An American Jewish Committee (AJC) delegation, led by CEO David Harris, has concluded a four-day visit to Greece. The group met with Prime Minister Kyriakos Mitsotakis and other senior government officials, and Harris addressed a major policy conference. Leaders of the Central Board of Jewish Communities in Greece, a longtime AJC partner organization, joined in many of the meetings.

“The constant strengthening of Greece’s relations with the United States and with Israel in many spheres is clearly evident,” said AJC CEO David Harris, who has visited Greece dozens of times over the past nearly 40 years.
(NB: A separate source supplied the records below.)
(** [extract_schema] raises nothing but JSONDecodeError. *)
Lemma extract_schema_raises (text : pystr) (e : exn) :
  extract_schema text = Raise e -> e = JSONDecodeError.
Proof. unfold extract_schema. apply json_loads_raises. Qed.

(** What [wait] adds to the trace: no page error, no outbound call. *)
Lemma wait_trace (rl : RateLimiter) (w : World) :
  exists r rl' w' during,
    wait rl w = (r, rl', w') /\
    trace w' = trace w ++ EvLockAcquire :: during ++ [EvLockRelease] /\
    st_errors during = [] /\ outbound_calls during = [].
Proof.
  unfold wait. cbv zeta.
  destruct (Z.of_nat _ >=? max_requests rl)%Z.
  - cbn [request_times set_request_times].
    destruct (popleft_stale _ _ _) as [|oldest rest].
    + do 3 eexists. exists []. split; [reflexivity|].
      simpl. rewrite <- app_assoc. auto.
    + destruct (Qgt_bool _ 0).
      * do 3 eexists. eexists [_; _]. split; [reflexivity|].
        simpl. rewrite <- !app_assoc. split; [reflexivity|]. split; reflexivity.
      * do 3 eexists. exists []. split; [reflexivity|].
        simpl. rewrite <- app_assoc. auto.
  - do 3 eexists. exists []. split; [reflexivity|].
    simpl. rewrite <- app_assoc. auto.
Qed.

(** The only exception [wait] can raise is the IndexError of line 45. *)
Lemma wait_raises (rl : RateLimiter) (w : World) (e : exn) (rl' : RateLimiter) (w' : World) :
  wait rl w = (Raise e, rl', w') -> e = IndexError.
Proof.
  unfold wait. cbv zeta.
  destruct (_ >=? _)%Z.
  - cbn [request_times set_request_times].
    destruct (popleft_stale _ _ _); intros [= <- _ _]; reflexivity.
  - intros [= ].
Qed.

(** The pattern of line 83 finds a block exactly in the texts that hold one,
    and what it finds is the interior of a block of the text. *)
Lemma strip_prefix_here (p rest : pystr) : strip_prefix p (p ++ rest) = Some rest.
Proof.
  induction p as [|x p IH]; simpl; [reflexivity|].
  now rewrite N.eqb_refl.
Qed.

Lemma lazy_until_app (closing s group rest : pystr) :
  lazy_until closing s = Some (group, rest) -> s = group ++ closing ++ rest.
Proof.
  revert group rest. induction s as [|c s IH]; intros group rest; cbn [lazy_until].
  - destruct (strip_prefix closing []) eqn:E; [|discriminate].
    intros [= <- <-]. now apply strip_prefix_app in E.
  - destruct (strip_prefix closing (c :: s)) eqn:E.
    + intros [= <- <-]. now apply strip_prefix_app in E.
    + destruct (lazy_until closing s) as [[g r]|]; [|discriminate].
      intros [= <- <-]. simpl. f_equal. now apply IH.
Qed.

Lemma lazy_until_finds (closing group rest : pystr) :
  exists group' rest', lazy_until closing (group ++ closing ++ rest) = Some (group', rest').
Proof.
  induction group as [|c group (g & r & IH)].
  - exists [], rest. simpl app.
    destruct (closing ++ rest) eqn:E; cbn [lazy_until]; rewrite <- E;
      now rewrite strip_prefix_here.
  - simpl app. cbn [lazy_until]. rewrite IH.
    destruct (strip_prefix closing _); eauto.
Qed.

Lemma re_search_fence_app (s group1 : pystr) :
  re_search_fence s = Some group1 ->
  exists before after, s = before ++ FENCE_OPEN ++ group1 ++ FENCE_CLOSE ++ after.
Proof.
  induction s as [|c s IH]; cbn [re_search_fence].
  - vm_compute. discriminate.
  - destruct (match_fence (c :: s)) as [g|] eqn:E.
    + intros [= ->]. unfold match_fence in E.
      destruct (strip_prefix FENCE_OPEN (c :: s)) as [s1|] eqn:E1; [|discriminate].
      destruct (lazy_until FENCE_CLOSE s1) as [[g r]|] eqn:E2; [|discriminate].
      injection E as ->.
      apply strip_prefix_app in E1. apply lazy_until_app in E2.
      exists [], r. now rewrite E1, E2.
    + intros H. destruct (IH H) as (b & a & ->). now exists (c :: b), a.
Qed.

Lemma re_search_fence_here (s group1 : pystr) :
  match_fence s = Some group1 -> re_search_fence s = Some group1.
Proof. intros H. destruct s; cbn [re_search_fence]; now rewrite H. Qed.

Lemma re_search_fence_finds (before group after : pystr) :
  exists group1,
    re_search_fence (before ++ FENCE_OPEN ++ group ++ FENCE_CLOSE ++ after) = Some group1.
Proof.
  induction before as [|c before (g & IH)].
  - rewrite app_nil_l.
    destruct (lazy_until_finds FENCE_CLOSE group after) as (g & r & E).
    exists g.
    apply re_search_fence_here.
    unfold match_fence. now rewrite strip_prefix_here, E.
  - rewrite <- app_comm_cons. cbn [re_search_fence]. rewrite IH.
    destruct (match_fence _); eauto.
Qed.

(** C4.  For every response text: when the pattern of line 83 finds a fenced
    block, which is then a block of the text, the document is what
    [json.loads] makes of its interior; when it finds none, the text holds no
    fenced block and the document is what [json.loads] makes of the whole
    text; and when extraction raises, it raises JSONDecodeError, the whole
    text is not a JSON document either, and neither is the interior of the
    block found.  The three examples of the specification come out as it
    says. *)
Theorem extract_schema_fence_then_raw :
  (forall text group1,
     re_search_fence text = Some group1 ->
     (exists before after,
        text = before ++ FENCE_OPEN ++ group1 ++ FENCE_CLOSE ++ after) /\
     extract_schema text = json_loads group1) /\
  (forall text,
     re_search_fence text = None ->
     (forall before group after,
        text <> before ++ FENCE_OPEN ++ group ++ FENCE_CLOSE ++ after) /\
     extract_schema text = json_loads text) /\
  (forall text e,
     extract_schema text = Raise e ->
     e = JSONDecodeError /\
     json_loads text = Raise JSONDecodeError /\
     (forall group1,
        re_search_fence text = Some group1 -> json_loads group1 = Raise JSONDecodeError)) /\
  extract_schema example_fenced_text = Ok example_document /\
  extract_schema example_raw_text = Ok example_document /\
  extract_schema (str "not json at all") = Raise JSONDecodeError.
Proof.
  split; [|split; [|split; [|split; [|split]]]].
  - intros text group1 H. split; [now apply re_search_fence_app|].
    unfold extract_schema. now rewrite H.
  - intros text H. split.
    + intros before group after ->.
      destruct (re_search_fence_finds before group after) as (g & Hg).
      congruence.
    + unfold extract_schema. now rewrite H.
  - intros text e H.
    pose proof (extract_schema_raises _ H) as ->.
    split; [reflexivity|].
    unfold extract_schema in H.
    destruct (re_search_fence text) as [g|] eqn:Ef.
    + split; [eapply fenced_text_is_not_json; eauto|].
      now intros group1 [= <-].
    + split; [assumption|discriminate].
  - vm_compute. reflexivity.
  - vm_compute. reflexivity.
  - vm_compute. reflexivity.
Qed.

(** C5, as the specification states it, fails on the code.  What
    [generate_schema] returns does not tell the result states apart: a
    refused prompt, a reply that is not JSON and a failing call all return
    [None], and so does the successful reply null, which shows no message
    either; no reading of the returned value gives the state.  Moreover a
    JSONDecodeError raised by the call of the service, an upstream error
    for the specification, is reported as "Could not parse", the message
    of a parse failure. *)
Lemma generate_schema_returns_no_typed_result :
  ~ returns_typed_result /\
  (fst (fst (generate_schema example_refusing_service (str "users") (mkWorld 0 []))) = JNone /\
   fst (fst (generate_schema (example_answering_service (str "not json at all"))
               (str "users") (mkWorld 0 []))) = JNone /\
   fst (fst (generate_schema (example_failing_service (OtherException (str "timeout")))
               (str "users") (mkWorld 0 []))) = JNone /\
   fst (fst (generate_schema (example_answering_service (str "null"))
               (str "users") (mkWorld 0 []))) = JNone /\
   st_errors (trace (snd (generate_schema (example_answering_service (str "null"))
                            (str "users") (mkWorld 0 [])))) = []) /\
  (spec_generate (example_failing_service JSONDecodeError) (str "users")
   = Err (UpstreamFailure JSONDecodeError) /\
   st_errors (trace (snd (generate_schema (example_failing_service JSONDecodeError)
                            (str "users") (mkWorld 0 [])))) = [CouldNotParse]).
Proof.
  split; [|split].
  - intros (read & H).
    pose proof (H example_refusing_service (str "users") (mkWorld 0 []) eq_refl) as H1.
    pose proof (H (example_answering_service (str "not json at all")) (str "users")
                  (mkWorld 0 []) eq_refl) as H2.
    vm_compute in H1. vm_compute in H2. congruence.
  - repeat split; vm_compute; reflexivity.
  - split; vm_compute; reflexivity.
Qed.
In April, he wrote an oped in The Times of Israel, “The Remarkable Trajectory of Greece-Israel Ties.”

In the 70-minute meeting with Prime Minister Mitsotakis, several current issues were discussed, including Greece-U.S. and Greece-Israel relations; recent developments in the Eastern Mediterranean region; the tripartite cooperation among Greece, Cyprus, and Israel; and rising antisemitism worldwide. Prime Minister Mitsotakis addressed the AJC Global Forum in 2020, as well as in 2018.

The AJC group also met with Defense Minister Nikolaos Panagiotopoulos, and Education and Religious Affairs Minister Niki Kerameus, who was accompanied by Secretary General for Religious Affairs George Kalantzis.

Ambassador Christodoulos Lazaris, current chair of the International Holocaust Remembrance Alliance (IHRA), updated the AJC group on his efforts to prioritize Holocaust education during Greece’s presidency of the organization. AJC has been encouraging governments across Europe and around the world to endorse the IHRA Working Definition of Antisemitism. To date, more than 30 governments, including the United States, have done so. 

Antonis Samaras, who served as Prime Minister of Greece from 2012 to 2015, met with the AJC delegation for a three-hour dinner. In October 2013, Samaras told an AJC gathering in New York that the neo-Nazi, antisemitic Golden Dawn Party must be eliminated, and he took decisive action to do so. 

Samaras was foreign minister in the government of Prime Minister Konstantinos Mitsotakis, father of the current prime minister. The elder Mitsotakis, together with Samaras, established full diplomatic relations with Israel in 1990, after previous governments had refused to do so.

The AJC delegation also met with U.S. Ambassador Geoffrey Pyatt and Member of European Parliament Anna Michelle Asimakopolou, and spoke with Israeli Ambassador Yossi Amrani.

Dimitris Avramopoulos, who has served as Greece’s Minister for Foreign Affairs (2012-13); Minister for National Defense (2013-14); and as the European Commissioner for Migration, Home Affairs and Citizenship (2014-19), met with the AJC group. He has previously addressed AJC gatherings in New York, Washington, D.C., and Brussels.

Harris addressed The Economist magazine’s 25th Roundtable with the Government of Greece, in a discussion entitled, “Effective Diplomacy in Unstable Times” with Nikos Dendias, Greece’s Minister of Foreign Affairs, and Averof Neofytou, President of the Democratic Rally Party of Cyprus, joining him for the conversation.

During the conversation, Dendias, who was Minister for Public Order in the Samaras government, praised Harris: “I will never forget in my life David Harris’s crucial support in my effort against the Golden Dawn Party in 2013-2014. I will always remember to thank him in public for his support.”

At a later plenary session of the Roundtable, U.S. Ambassador Pyatt lauded AJC, saying: “I’d like to acknowledge the foundational role of AJC CEO David Harris, who is here with us, in envisioning and planting the seeds of what is today the strategic triangle of Cyprus, Greece, and Israel, which is strongly supported by the United States.”

The AJC delegation also met privately at the Roundtable with Prime Minister of North Macedonia Zoran Zaev, Prime Minister of Kosovo Albin Kurti; European Commission Vice President Margiritis Schinas; Cypriot Minister of Energy Natasa Pilides; and Cypriot Minister of Defense Charalambos Petrides.